OMG. That was the first time my AV appeared. My beast was already trying to convince me to drink, even before I got started. :c029:

2. My beast only has one goal in life: to get the pleasure/high from drinking. As I continued to read I found myself picturing my beast as Towlie, a character from the TV show South Park. For those not familiar with SP, Towlie is a talking towel who only wants to get high from marijuana. He goes around town saying "want to get high?" and is thought of by the boys of SP as sad and pathetic. They often say, "you suck Towlie." And, "you're the worst character ever Towlie."

Towlie is a very sad, pathetic, stupid being that just wants to get high. Envisioning my beast that way makes any AV thoughts ridiculously proposterous. Poor Towlie. Too bad for him. I've made my BP and I'm sticking with it. No sad little towel is going to entice me to change my mind.

Anyone else envision their beasts in a similar way?

Appreciate all of your posts. Hope it was okay to post this here, still not 100% sure of the rules on the Secular Forums.

Thanks for reading. :thanks

freshstart57 04-20-2013 08:05 PM

You're aces with me, Kid. Great post, hope to read many more from you.
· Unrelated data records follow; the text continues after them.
(* ===== verification/AlertService.v ===== *)
(** * Alerts ([services/alertService.ts], [services/deviceSiteResolver.ts], [jobs/alertWorker.ts])

    Rules are evaluated against devices and open alerts; alerts whose conditions cleared are
    resolved.  A job or request runs in one database transaction ([withDbAccessContext]):
    after a statement that the database refuses, every later statement of the transaction
    fails and nothing it wrote is kept ([run_job]), while what went to Redis, to the event
    bus and to the queue stays.

    Titles and messages are [text]; the length limit of the title column is not modelled. *)

From S2P Require Import Prelude JsNum Json ConfigPolicy AlertConditions AlertCooldown.

Open Scope Z_scope.

(** ** Tables *)

Inductive AlertStatus := alert_active | alert_acknowledged | alert_resolved | alert_suppressed.
#[export] Instance AlertStatus_eq_dec : EqDecision AlertStatus.
Proof. solve_decision. Defined.

Definition SEVERITIES : list string := ["critical"; "high"; "medium"; "low"; "info"]%string.

Record templateRow := {
  tp_id : string; tp_conditions : json; tp_severity : string; tp_titleTemplate : string;
  tp_messageTemplate : string; tp_autoResolve : bool; tp_autoResolveConditions : option json;
  tp_cooldownMinutes : Z }.
Record ruleRow := {
  ru_id : string; ru_orgId : string; ru_templateId : string; ru_name : string; ru_targetType : string;
  ru_targetId : string; ru_overrideSettings : option json; ru_isActive : bool }.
SoberKat9 04-20-2013 08:55 PM

Thanks freshstart! I've read many of your posts and have found them helpful so thank you!

Knowing that I have the power and the tools to defeat the beast is amazing. The future really IS so bright I gotta wear shades.:c006:

freshstart57 04-20-2013 09:28 PM

You are welcome, Kat. So much of the information around alcoholism is negative, designed I think to convince us that a miracle is necessary. It was a spiritual awakening when someone told me that I had the power to quit, and that this power was already inside me. If you believe you have it, you do. Amazing.

So great for you, all I can say is congratulations to you on your fine self.
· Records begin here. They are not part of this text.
(* ===== verification/AlertSafety.v ===== *)
(** * What the alert service guarantees

    At most one unsettled alert for a rule and device over every history of jobs and user
    actions; what creating an alert does on each branch; and where the service loses alerts
    or announcements. *)

From S2P Require Import Prelude JsNum Json ConfigPolicy ConfigResolution AlertConditions.
From S2P Require Import AlertCooldown AlertService AlertMeaning.
From Stdlib Require Import Sorted.

Open Scope Z_scope.

(** ** At most one open alert *)

Abbreviation alerts_table := (gmap nat alertRow).

(** No two open alerts with one key. *)
Definition one_open (Q : string → string → alertRow → Prop) (t : alerts_table) : Prop :=
  ∀ k d i j a b, t !! i = Some a → t !! j = Some b → is_open a → is_open b → Q k d a → Q k d b → i = j.

Record alerts_ok (t : alerts_table) (next : nat) : Prop := {
  ok_rules : one_open of_rule t;
  ok_config : one_open of_config_rule t;
  ok_next : ∀ i, is_Some (t !! i) → (i < next)%nat }.

(** The key of a row, and that no row with it is open. *)
Definition none_open (Q : alertRow → Prop) (t : alerts_table) : Prop :=
  ∀ i a, t !! i = Some a → Q a → ¬ is_open a.

Section logic.
Context {R : Type}.
Abbreviation SM := (AM (World R) EvalError).

(** Steps that leave the table alone. *)
Definition inert {A} (m : SM A) : Prop :=
  ∀ w, w_alerts (m w).2 = w_alerts w ∧ w_next (m w).2 = w_next w.

(** From a table with [P], every outcome leaves the table in order. *)
Definition orderly (P : alerts_table → nat → Prop) {A} (m : SM A) : Prop :=
  ∀ w, P (w_alerts w) (w_next w) → alerts_ok (w_alerts (m w).2) (w_next (m w).2).
Abbreviation orderly_job := (orderly alerts_ok).

Lemma inert_ret {A} (a : A) : inert (mret a : SM A).
Proof. done. Qed.
Lemma inert_bind {A B} (m : SM A) (k : A → SM B) : inert m → (∀ a, inert (k a)) → inert (m ≫= k).
Proof.
  intros Hm Hk w. destruct (Hm w) as [H1 H2]. unfold mbind, AM_bind. destruct (m w) as [[a|e] w']; [|done].
  simpl in *. destruct (Hk a w'). split; congruence.
Qed.
Lemma inert_try {A} (m h : SM A) : inert m → inert h → inert (try_catch m h).
Proof.
  intros Hm Hh w. destruct (Hm w) as [H1 H2]. unfold try_catch. destruct (m w) as [[a|e] w']; [done|].
  simpl in *. destruct (Hh w'). split; congruence.
Qed.
Lemma inert_query {A} (f : World R → A) : inert (query f).
Proof. intros w. unfold query. by destruct (w_aborted w). Qed.
Lemma inert_cooldowns {A} (m : AM (Cooldowns R) EvalError A) : inert (cooldowns m).
Proof. intros w. unfold cooldowns. by destruct (m (w_cooldowns w)). Qed.
Lemma inert_evaluating {A} c (r : World R → outcome EvalError A) : inert (evaluating c r).
Proof. intros w. unfold evaluating. destruct (_ && _); [done|]. by destruct (r w) as [|[]]. Qed.
Lemma inert_publish bus e : inert (publish bus e : SM unit).
Proof. intros w. unfold publish. by destruct bus. Qed.
Lemma inert_enqueue o d : inert (enqueueAlertCorrelationForDevice o d : SM unit).
Proof. done. Qed.
Lemma inert_throw {A} e : inert ((λ w, (Throw e, w)) : SM A).
Proof. done. Qed.
Lemma inert_site now d : inert (resolveDeviceSiteId now d : SM (option string)).
Proof.
  unfold resolveDeviceSiteId. case_bool_decide; [done|]. apply inert_bind.
  - intros w. unfold getCached. destruct (head _) as [[? [? ?]]|]; [|done]. by destruct (_ <=? _).
  - intros [s|]; [done|]. apply inert_try; [|done].
    apply inert_bind; [apply inert_query|]. intros s. by apply inert_bind.
Qed.

Lemma orderly_inert {A} (P : alerts_table → nat → Prop) (m : SM A) :
  (∀ t n, P t n → alerts_ok t n) → inert m → orderly P m.
Proof. intros HP Hm w Hw. destruct (Hm w) as [-> ->]. by apply HP. Qed.
Lemma orderly_bind {A B} P (m : SM A) (k : A → SM B) :
  (∀ t n, P t n → alerts_ok t n) → inert m → (∀ a, orderly P (k a)) → orderly P (m ≫= k).
Proof.
  intros HP Hm Hk w Hw. destruct (Hm w) as [H1 H2]. unfold mbind, AM_bind.
  destruct (m w) as [[a|e] w']; simpl in *; [|rewrite H1, H2; by apply HP]. apply Hk. by rewrite H1, H2.
Qed.
(** After a step that keeps order anything that keeps order may follow. *)
Lemma orderly_seq {A B} P (m : SM A) (k : A → SM B) :
  orderly P m → (∀ a, orderly_job (k a)) → orderly P (m ≫= k).
Proof.
  intros Hm Hk w Hw. specialize (Hm w Hw). unfold mbind, AM_bind.
  destruct (m w) as [[a|e] w']; simpl in *; [by apply Hk | done].
Qed.
Lemma orderly_try {A} P (m h : SM A) : orderly P m → orderly_job h → orderly P (try_catch m h).
Proof.
  intros Hm Hh w Hw. specialize (Hm w Hw). unfold try_catch. destruct (m w) as [[a|e] w']; simpl in *; [done | by apply Hh].
Qed.
Lemma orderly_ret {A} (a : A) : orderly_job (mret a : SM A).
Proof. by apply orderly_inert. Qed.
(* ===== verification/TicketDesk.v ===== *)
(** * The ticket desk: tables, transactions and lookups
    ([db/schema/portal.ts], [tickets.ts], [ticketConfig.ts], [emailInbound.ts],
    [services/ticketNumbers.ts], [ticketEvents.ts], the reads of [ticketConfigService.ts])

    A request or job runs in one database transaction ([withDbAccessContext] of
    [db/index.ts]).  Any statement may fail: the schedule [tx_faults] says which.  After a
    failed statement the database refuses the rest of the transaction and answers its commit
    with a rollback; code that catches the error goes on, so the monad [TM] keeps the state of
    the transaction across errors.  What runs on a connection of its own
    ([runOutsideDbContext]) reads what is committed and commits at once.  Events, audit
    entries and feedback are collected in [tx_out]; no rollback takes them back.

    Ids are numbers; [uuid_text] is their text.  [updated_at] is not modelled, nothing here
    reads it. *)

From S2P Require Import Prelude JsNum Json TicketSla.

Open Scope Z_scope.

Abbreviation uuid := nat.
Definition uuid_text (i : uuid) : string := print_Z (Z.of_nat i).

(** ** Tables *)

Inductive TicketStatus := st_new | st_open | st_pending | st_on_hold | st_resolved | st_closed.
#[export] Instance TicketStatus_eq_dec : EqDecision TicketStatus.
Proof. solve_decision. Defined.
Inductive TicketSource := src_portal | src_email | src_alert | src_manual | src_api | src_ai.
#[export] Instance TicketSource_eq_dec : EqDecision TicketSource.
Proof. solve_decision. Defined.
Inductive CommentType := ct_comment | ct_internal | ct_status_change | ct_assignment | ct_time_entry | ct_system.
#[export] Instance CommentType_eq_dec : EqDecision CommentType.
Proof. solve_decision. Defined.
Inductive AuthorType := by_staff | by_portal | by_email.
#[export] Instance AuthorType_eq_dec : EqDecision AuthorType.
Proof. solve_decision. Defined.
#[export] Instance TicketSlaPriority_eq_dec : EqDecision TicketSlaPriority.
Proof. solve_decision. Defined.
(* ===== verification/Tickets.v ===== *)
(** * Tickets ([services/ticketService.ts], [jobs/ticketSlaWorker.ts],
    [routes/portal/tickets.ts])

    One definition per handler, in the transaction monad of [TicketDesk]: creating, moving
    through the life cycle, editing, assigning, commenting, linking alerts, moving to another
    organisation; the sweep that stamps missed SLA targets; and the comment routes of the
    customer portal. *)

From S2P Require Import Prelude JsNum Json TicketSla TicketDesk.

Open Scope Z_scope.

(** ** The life cycle *)

Definition TICKET_STATUS_TRANSITIONS (s : TicketStatus) : list TicketStatus :=
  match s with
  | st_new => [st_open; st_pending; st_on_hold; st_resolved; st_closed]
  | st_open => [st_pending; st_on_hold; st_resolved; st_closed]
  | st_pending => [st_open; st_on_hold; st_resolved; st_closed]
  | st_on_hold => [st_open; st_pending; st_resolved; st_closed]
  | st_resolved => [st_open; st_closed]
  | st_closed => [st_open]
  end.

Definition is_paused (s : TicketStatus) : bool :=
  match s with st_pending | st_on_hold => true | _ => false end.

(** ** Statements *)

Definition set_row (orgId : uuid) (assignedTo : option uuid) (firstResponseAt : option Z)
    (fields : Fields) (stage : Stage) (breach : Breach) (mail : Mail) (t : Ticket) : Ticket :=
  {| tk_partnerId := tk_partnerId t; tk_orgId := orgId; tk_ticketNumber := tk_ticketNumber t;
     tk_internalNumber := tk_internalNumber t; tk_source := tk_source t; tk_createdAt := tk_createdAt t;
     tk_assignedTo := assignedTo; tk_firstResponseAt := firstResponseAt;
     tk_fields := fields; tk_stage := stage; tk_breach := breach; tk_mail := mail |}.
Definition set_stage (s : Stage) (t : Ticket) : Ticket :=
  set_row (tk_orgId t) (tk_assignedTo t) (tk_firstResponseAt t) (tk_fields t) s (tk_breach t) (tk_mail t) t.
Definition set_fields (f : Fields) (t : Ticket) : Ticket :=
  set_row (tk_orgId t) (tk_assignedTo t) (tk_firstResponseAt t) f (tk_stage t) (tk_breach t) (tk_mail t) t.
Definition set_breach (b : Breach) (t : Ticket) : Ticket :=
  set_row (tk_orgId t) (tk_assignedTo t) (tk_firstResponseAt t) (tk_fields t) (tk_stage t) b (tk_mail t) t.
Definition set_mail (m : Mail) (t : Ticket) : Ticket :=
  set_row (tk_orgId t) (tk_assignedTo t) (tk_firstResponseAt t) (tk_fields t) (tk_stage t) (tk_breach t) m t.
Definition set_assignee (a : option uuid) (s : Stage) (t : Ticket) : Ticket :=
  set_row (tk_orgId t) a (tk_firstResponseAt t) (tk_fields t) s (tk_breach t) (tk_mail t) t.
Definition set_first_response (at_ : Z) (t : Ticket) : Ticket :=
  set_row (tk_orgId t) (tk_assignedTo t) (Some at_) (tk_fields t) (tk_stage t) (tk_breach t) (tk_mail t) t.
Definition set_org (o : uuid) (f : Fields) (t : Ticket) : Ticket :=
  set_row o (tk_assignedTo t) (tk_firstResponseAt t) f (tk_stage t) (tk_breach t) (tk_mail t) t.

Abbreviation status t := (sg_status (tk_stage t)).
Received 04-21-2013 06:32 AM

Hi, SoberKat.

I went 13 years without drinking. 8 of those years spent in a recovery program which I was introduced to in rehab. I had no idea there was any other way. All I knew is I did not want to drink anymore, ever, so I resigned myself to believing I was powerless, insane and had to turn my will and life over to God. I also came to believe I could only stop "one day at a time".

None of that set right with me but there was a fear instilled in me if I didn't do what they said I would surely drink again. And so, after 8 years in this recovery program and 8 years feeling like I had escaped but was running from the law, I drank again and it went on for 5 more years until...
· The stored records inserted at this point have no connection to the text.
(* ===== verification/InboundEmail.v ===== *)
(** * Tickets by mail ([services/inboundEmail], [jobs/inboundEmailWorker.ts], the review queue
    of [services/ticketConfigService.ts])

    A mail that reaches the desk is given to a partner by its recipient and nothing else,
    appended to the ticket it answers or made a new one, and logged in [ticket_email_inbound]
    once per partner and message.  The job runs in one transaction and swallows every error
    after logging it on another connection. *)

From S2P Require Import Prelude JsNum Json TicketSla TicketDesk Tickets.

Open Scope Z_scope.

Record NormalizedInboundEmail := {
  em_providerMessageId : string; em_to : string; em_from : string; em_fromName : option string;
  em_subject : string; em_text : string; em_messageId : option string; em_inReplyTo : option string;
  em_references : option (list string); em_autoSubmitted : option string; em_precedence : option string;
  em_verified : bool;                      (* [senderAuth?.verified] *)
  em_raw : json }.

(** The synthetic user of the pipeline. *)
Definition SYSTEM_ACTOR : TicketActor :=
  {| ac_userId := 0%nat; ac_name := Some "Inbound Email"%string; ac_suggestion := false |}.

(** ** Addresses *)

(** The texts before and after the first occurrence of a character. *)
Fixpoint cut_at (c : ascii) (l : list ascii) : option (list ascii * list ascii) :=
  match l with
  | [] => None
  | x :: l' => if Ascii.eqb x c then Some ([], l')
               else '(a, b) ← cut_at c l'; Some (x :: a, b)
  end.
Definition first_at (s : string) : option (string * string) :=
  '(a, b) ← cut_at "@" (chars s); Some (of_chars a, of_chars b).
Definition after_last_at (s : string) : option string :=
  '(a, b) ← cut_at "@" (reverse (chars s)); Some (of_chars (reverse a)).

Definition senderDomain (addr : string) : string :=
  default ""%string (after_last_at (toLowerCase (trim addr))).

(** [domainOf] of resolveOrg.ts. *)
Definition domainOf (addr : string) : option string :=
  d ← after_last_at addr;
  match toLowerCase (trim d) with EmptyString => None | s => Some s end.

(** ** The ticket number in a subject: [\bT-(\d{4})-(\d{4,})\b] *)

Definition is_word (c : ascii) : bool :=
  let n := nat_of_ascii c in
  is_digit c || ((65 <=? n) && (n <=? 90) || (97 <=? n) && (n <=? 122) || (n =? 95))%nat.
Fixpoint span_digits (l : list ascii) : list ascii * list ascii :=
  match l with
  | c :: l' => if is_digit c then let '(a, b) := span_digits l' in (c :: a, b) else ([], l)
  | [] => ([], [])
  end.

(** A token at the start of a text whose previous character is [prev]. *)
Definition token_here (prev : option ascii) (l : list ascii) : option (list ascii * list ascii) :=
  if match prev with Some c => is_word c | None => false end then None
  else match l with
       | "T"%char :: "-"%char :: rest =>
           let '(year, rest) := span_digits rest in
           match rest with
           | "-"%char :: rest =>
               let '(num, rest) := span_digits rest in
               if (Nat.eqb (length year) 4 && (4 <=? length num)%nat &&
                   negb (match rest with c :: _ => is_word c | [] => false end))%bool
               then Some ("T"%char :: "-"%char :: year ++ "-"%char :: num, rest)
               else None
           | _ => None
           end
       | _ => None
       end.

(** The first token, and the text without it. *)
Fixpoint find_token (prev : option ascii) (l : list ascii) : option (list ascii * list ascii) :=
  match token_here prev l with
  | Some (tok, rest) => Some (tok, rest)
  | None => match l with
            | [] => None
            | c :: l' => '(tok, rest) ← find_token (Some c) l'; Some (tok, c :: rest)
            end
  end.
Definition subject_token (subject : string) : option string := of_chars ∘ fst <$> find_token None (chars subject).
Definition without_token (subject : string) : string :=
  match find_token None (chars subject) with Some (_, rest) => of_chars rest | None => subject end.

(** [s.trim() || '(no subject)']. *)
Definition or_no_subject (s : string) : string :=
  match trim s with EmptyString => "(no subject)" | t => t end.

(** ** Resolving partner, organisation and sender *)

Definition resolvePartnerByRecipient (w : World) (recipient : string) : TM (option uuid) :=
  match first_at (toLowerCase (trim recipient)) with
  | None => mret None
  | Some (local, domain) =>
      dom ← query (λ d, inboundDomains (dir d) !! domain);
      match dom with
      | Some p => mret (Some p)
      | None =>
          if truthy (w_domain w) && bool_decide (w_domain w = Some domain)
          then query (λ d, fst <$> first_row (λ p, pn_slug p = local) (partners (dir d)))
          else mret None
      end
  end.

Definition resolveOrgBySenderDomain (from : string) (partnerId : uuid) : TM (option EmailDomain) :=
  match domainOf from with
  | None => mret None
  | Some domain =>
      query (λ d, snd <$> first_row (λ e, ed_partnerId e = partnerId ∧ ed_domain e = domain ∧ ed_isActive e = true)
                            (emailDomains d))
  end.

Definition findOrCreateEmailContact (orgId : uuid) (email : string) (name : option string) : TM uuid :=
  let lower := toLowerCase email in
  existing ← query (λ d, fst <$> first_row (λ u, pu_orgId u = orgId ∧ pu_email u = lower) (portalUsers d));
  match existing with
  | Some i => mret i
  | None =>
      write (λ d, (next d,
        set_contacts (<[next d := {| pu_orgId := orgId; pu_email := lower; pu_name := name;
                                     pu_status := "active" |}]> (portalUsers d)) (S (next d)) d))
  end.

(** A setting of [settings.ticketing.inbound]. *)
Definition inbound_setting (k : string) (p : option Partner) : option json :=
  p ← p;
  settings ← pn_settings p;
  ticketing ← field "ticketing" settings;
  inbound ← field "inbound" ticketing;
  field k inbound.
I found SR, signed up, and made my first post. It was within that thread I learned about Rational Recovery/AVRT. I read everything I could about it here and at the RR website. It was almost unbelievable to me. I was somewhere between elated and angry. Elated that finally the truth was right there in front of me and angry it took so many years to realize this simple truth, technique was out there.

I stopped drinking the night I joined here. Made my BP the next day and am now permanently abstinent. Within the next two weeks I also found a therapist who is RR friendly who I talk to about stuff in my life. We don't talk about drinking because I don't drink, ever.

So glad you've found RR too.

bigsombrero 04-21-2013 06:49 AM

Well, hiiiideee-ho Kat! :)

Glad you've found something that makes you encouraged and that's working for you. That's all that matters. Dance with the one that brung ya, I say. I'm happy you have an open mind about recovery and are exploring all the options -- not just the one that's presented as the "only option" to most of us about entering recovery. Cheers to you!

Received 04-21-2013 06:58 AM

Correction
 
And so, after 8 years in this recovery program and 5 years feeling like I had escaped but was running from the law, I drank again and it went on for 5 more years until...)

(I need to quit talking on the phone while posting!)

soberlicious 04-21-2013 07:43 AM

SoberKat...OMG towlie...so funny! Towlie is pathetic and predictable, just like the beast. No idea that originates with the beast and is put out there through the AV is a surprise because it has but one single solitary agenda.

Yes, the truth is that I can do this. I can decide that I will not ever drink again. So glad that you see that you can too.